Parigi: spigolature, impressioni, analisi
Scritto dainfosu 18 Novembre 2015
Quest’oggi l’intera mattinata informativa è stata occupata dagli attentati di Parigi. Dalle loro conseguenze sul piano interno, francese. Dalle conseguenze sull’Europa, sul contesto siriano e più in generale mediorientale. Abbiamo cercato di ragionare su diversi piani, dividendo il fenomeno Daesh o Isis, strettamente detto, dal fenomeno di reclutamento che lo jihadismo internazionale è capace di mettere in moto tanto tra i poveri delle banlieus parigine, dove la questione sociale è ormai ampiamente razializzata, quanto tra le masse povere del medioriente e più in generale del sud del mondo islamizzato (pensiamo in particolare all’Africa, al sud-est asiatico, all’India e al Pakistan. Abbiamo già visto che l’egemonia di Al Quaeda è stata messa in discussione da Isis così come Isis potrà a sua volta essere soppiantato in futuro. Anche in relazione alle mosse e agli opportunismi occidentali ma non solo.
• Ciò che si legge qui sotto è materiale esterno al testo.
Definition at_trampoline (ip : Z) : bool :=
  match sigreturn (Regs := Regs) with Some (is_trampoline, _) => is_trampoline ip | None => false end.

(** What the unwinder makes of the frame. *)
Definition unwinds_to (u : UnwinderInternal D) (rs : stack_reader) (f : Frame)
    (res : result (fault Error) (option (Z * bool))) (regs : Regs) (cache : Cache R C) : Prop :=
  at_trampoline (frame_ip f) = false /\
  signal_aware u (frame_address f) rs (MkUState (frame_regs f) (frame_cache f)) = (res, MkUState regs cache).

(** The frame after a frame, or that there is none. In a signal trampoline it is the
    interrupted frame, with the registers the kernel saved; otherwise it is what the
    unwinder gives: a caller, whose address is a return address, or an interrupted
    frame, whose address is that of its next instruction. *)
Inductive next_frame (u : UnwinderInternal D) (rs : stack_reader) (f : Frame) : option Frame -> Prop :=
  | next_restored is_trampoline restore pc regs :
      sigreturn = Some (is_trampoline, restore) -> is_trampoline (frame_ip f) = true ->
      restore rs (frame_regs f) = (Some pc, regs) -> pc <> 0 ->
      next_frame u rs f (Some (MkFrame pc (InstructionPointer pc) regs (frame_cache f)))
  | next_not_restored is_trampoline restore restored regs :
      sigreturn = Some (is_trampoline, restore) -> is_trampoline (frame_ip f) = true ->
      restore rs (frame_regs f) = (restored, regs) -> restored = None \/ restored = Some 0 ->
      next_frame u rs f None
  | next_caller ra regs cache :
      unwinds_to u rs f (Ok (Some (ra, false))) regs cache -> ra <> 0 ->
      next_frame u rs f (Some (MkFrame ra (ReturnAddress ra) regs cache))
  | next_interrupted pc regs cache :
      unwinds_to u rs f (Ok (Some (pc, true))) regs cache -> pc <> 0 ->
      next_frame u rs f (Some (MkFrame pc (InstructionPointer pc) regs cache))
  | next_bottom res regs cache :
      unwinds_to u rs f res regs cache ->
      res = Ok None \/ (exists interrupted, res = Ok (Some (0, interrupted))) \/ (exists e, res = Err (Fail e)) ->
      next_frame u rs f None.

(** [advance] finds the next frame of the walk. *)
Lemma advance_next_frame u rs (i : walk_state) :
  let f := walk_frame (walk_at u i) in
  match advance u rs i with
  | Ok (code, i') => exists next, next_frame u rs f next /\ code = (if next then 1 else 0) /\
      match next with
      | Some f' => walk_at u i' = MkWalk u (read_stack i) f' /\ done i' = done i
      | None => done i' = true
      end
  | Err _ => exists regs cache, unwinds_to u rs f (Err Panic) regs cache
  end.
Proof.
  cbn zeta. assert (Hun : at_trampoline (cur_ip i) = false ->
    match unwind_current u rs i with
    | Ok (code, i') => exists next, next_frame u rs (walk_frame (walk_at u i)) next /\ code = (if next then 1 else 0) /\
        match next with
        | Some f' => walk_at u i' = MkWalk u (read_stack i) f' /\ done i' = done i
        | None => done i' = true
        end
    | Err _ => exists regs cache, unwinds_to u rs (walk_frame (walk_at u i)) (Err Panic) regs cache
    end).
  { intros Hno. unfold unwind_current.
    destruct (signal_aware _ _ _ _) as [res [regs cache]] eqn:E.
    assert (Hu : unwinds_to u rs (walk_frame (walk_at u i)) res regs cache) by by split.
    destruct res as [[[ra intr]|]|[e|]].
    - unfold NonZeroU64_new. destruct (Z.eqb_spec ra 0) as [->|Hra].
      + exists None. split_and!; [|done..]. eapply next_bottom; [exact Hu|]. right; left. by eexists.
      + destruct intr; eexists.
        * split; [by eapply next_interrupted|by split_and!].
        * split; [by eapply next_caller|by split_and!].
    - exists None. split_and!; [|done..]. eapply next_bottom; [exact Hu|]. by left.
    - exists None. split_and!; [|done..]. eapply next_bottom; [exact Hu|]. right; right. by eexists.
    - by exists regs, cache. }
  unfold advance. unfold at_trampoline in Hun. destruct sigreturn as [[is_tr rest]|] eqn:Es; [|by apply Hun].
  destruct (is_tr (cur_ip i)) eqn:Et; [clear Hun|by apply Hun].
  destruct (rest rs (slot_regs i)) as [[pc|] regs] eqn:Er.
  - destruct (Z.eqb_spec pc 0) as [->|Hpc]; cbn [negb].
    + exists None. split_and!; [|done..]. eapply next_not_restored; [done..|by right].
    + eexists. split; [by eapply next_restored|]. by split_and!.
  - exists None. split_and!; [|done..]. eapply next_not_restored; [done..|by left].
Qed.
Capire qual è la posta in gioco è fondamentale. Perché il messaggio di chi ha colpito Parigi è chiaro: niente è più senza conseguenze. Gli schizzi di sangue delle nuove imprese coloniali dell’occidente tornano indietro immediatamente, cioè senza mediazioni, e per mano di cittadini europei, figli di immigrati che portano sulle spalle il peso di un riscatto impossibile in un contesto sempre più escludente, dove il rapporto tra centro e periferia non è solo più un rapporto di subordinazione ma scivola nel concetto di guerra.
I fatti di Parigi scuotono perché la strategia di chi spara nel mucchio è annichilente ma anche perché è un’iniezione di realtà pompata direttamente nel cuore dell’opinione pubblica occidentale.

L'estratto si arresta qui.